Work to be completed — Using the records that appear below, write out exactly the lines from the one with "Hypothesis Hk : owner_kind k = true." through the one with "apply (H KPV)|].", keeping both end lines.

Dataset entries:
****************
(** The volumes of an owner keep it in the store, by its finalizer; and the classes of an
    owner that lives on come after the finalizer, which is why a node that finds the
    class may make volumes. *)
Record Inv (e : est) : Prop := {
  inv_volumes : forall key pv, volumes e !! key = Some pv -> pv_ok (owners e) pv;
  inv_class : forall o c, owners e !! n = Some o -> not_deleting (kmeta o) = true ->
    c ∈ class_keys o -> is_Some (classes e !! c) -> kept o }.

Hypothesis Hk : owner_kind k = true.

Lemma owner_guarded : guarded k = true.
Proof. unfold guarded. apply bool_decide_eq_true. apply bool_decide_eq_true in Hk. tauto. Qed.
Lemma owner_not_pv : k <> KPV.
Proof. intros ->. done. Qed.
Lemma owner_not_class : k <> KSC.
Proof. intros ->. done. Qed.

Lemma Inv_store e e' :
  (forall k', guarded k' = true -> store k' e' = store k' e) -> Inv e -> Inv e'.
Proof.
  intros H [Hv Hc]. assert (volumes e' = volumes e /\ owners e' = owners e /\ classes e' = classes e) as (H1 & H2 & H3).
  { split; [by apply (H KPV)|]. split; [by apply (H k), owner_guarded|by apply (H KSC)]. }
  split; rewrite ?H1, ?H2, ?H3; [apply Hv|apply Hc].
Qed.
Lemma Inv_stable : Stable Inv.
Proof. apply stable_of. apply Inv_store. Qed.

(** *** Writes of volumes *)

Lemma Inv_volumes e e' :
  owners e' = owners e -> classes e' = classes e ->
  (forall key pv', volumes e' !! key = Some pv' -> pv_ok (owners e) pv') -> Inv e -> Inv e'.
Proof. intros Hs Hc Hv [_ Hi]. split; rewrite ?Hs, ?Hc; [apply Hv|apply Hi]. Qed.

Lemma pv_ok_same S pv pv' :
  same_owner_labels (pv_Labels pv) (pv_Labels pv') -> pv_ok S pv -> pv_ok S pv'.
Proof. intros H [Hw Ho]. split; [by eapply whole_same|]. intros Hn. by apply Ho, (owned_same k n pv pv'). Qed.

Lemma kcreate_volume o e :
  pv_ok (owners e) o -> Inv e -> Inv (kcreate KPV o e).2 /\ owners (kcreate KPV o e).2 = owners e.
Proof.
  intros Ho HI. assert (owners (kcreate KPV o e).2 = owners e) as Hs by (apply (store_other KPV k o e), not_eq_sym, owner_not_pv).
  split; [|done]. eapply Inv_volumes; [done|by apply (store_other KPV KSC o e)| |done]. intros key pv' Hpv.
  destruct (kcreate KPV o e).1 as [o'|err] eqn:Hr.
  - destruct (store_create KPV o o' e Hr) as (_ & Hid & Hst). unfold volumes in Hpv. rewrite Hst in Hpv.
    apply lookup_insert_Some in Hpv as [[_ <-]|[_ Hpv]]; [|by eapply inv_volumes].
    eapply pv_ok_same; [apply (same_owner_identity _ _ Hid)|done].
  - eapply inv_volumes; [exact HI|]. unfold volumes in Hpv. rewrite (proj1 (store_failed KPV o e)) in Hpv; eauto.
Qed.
****************
Response area —
Hypothesis Hk : owner_kind k = true.

Lemma owner_guarded : guarded k = true.
Proof. unfold guarded. apply bool_decide_eq_true. apply bool_decide_eq_true in Hk. tauto. Qed.
Lemma owner_not_pv : k <> KPV.
Proof. intros ->. done. Qed.
Lemma owner_not_class : k <> KSC.
Proof. intros ->. done. Qed.

Lemma Inv_store e e' :
  (forall k', guarded k' = true -> store k' e' = store k' e) -> Inv e -> Inv e'.
Proof.
  intros H [Hv Hc]. assert (volumes e' = volumes e /\ owners e' = owners e /\ classes e' = classes e) as (H1 & H2 & H3).
  { split; [by apply (H KPV)|]. split; [by apply (H k), owner_guarded|by apply (H KSC)]. }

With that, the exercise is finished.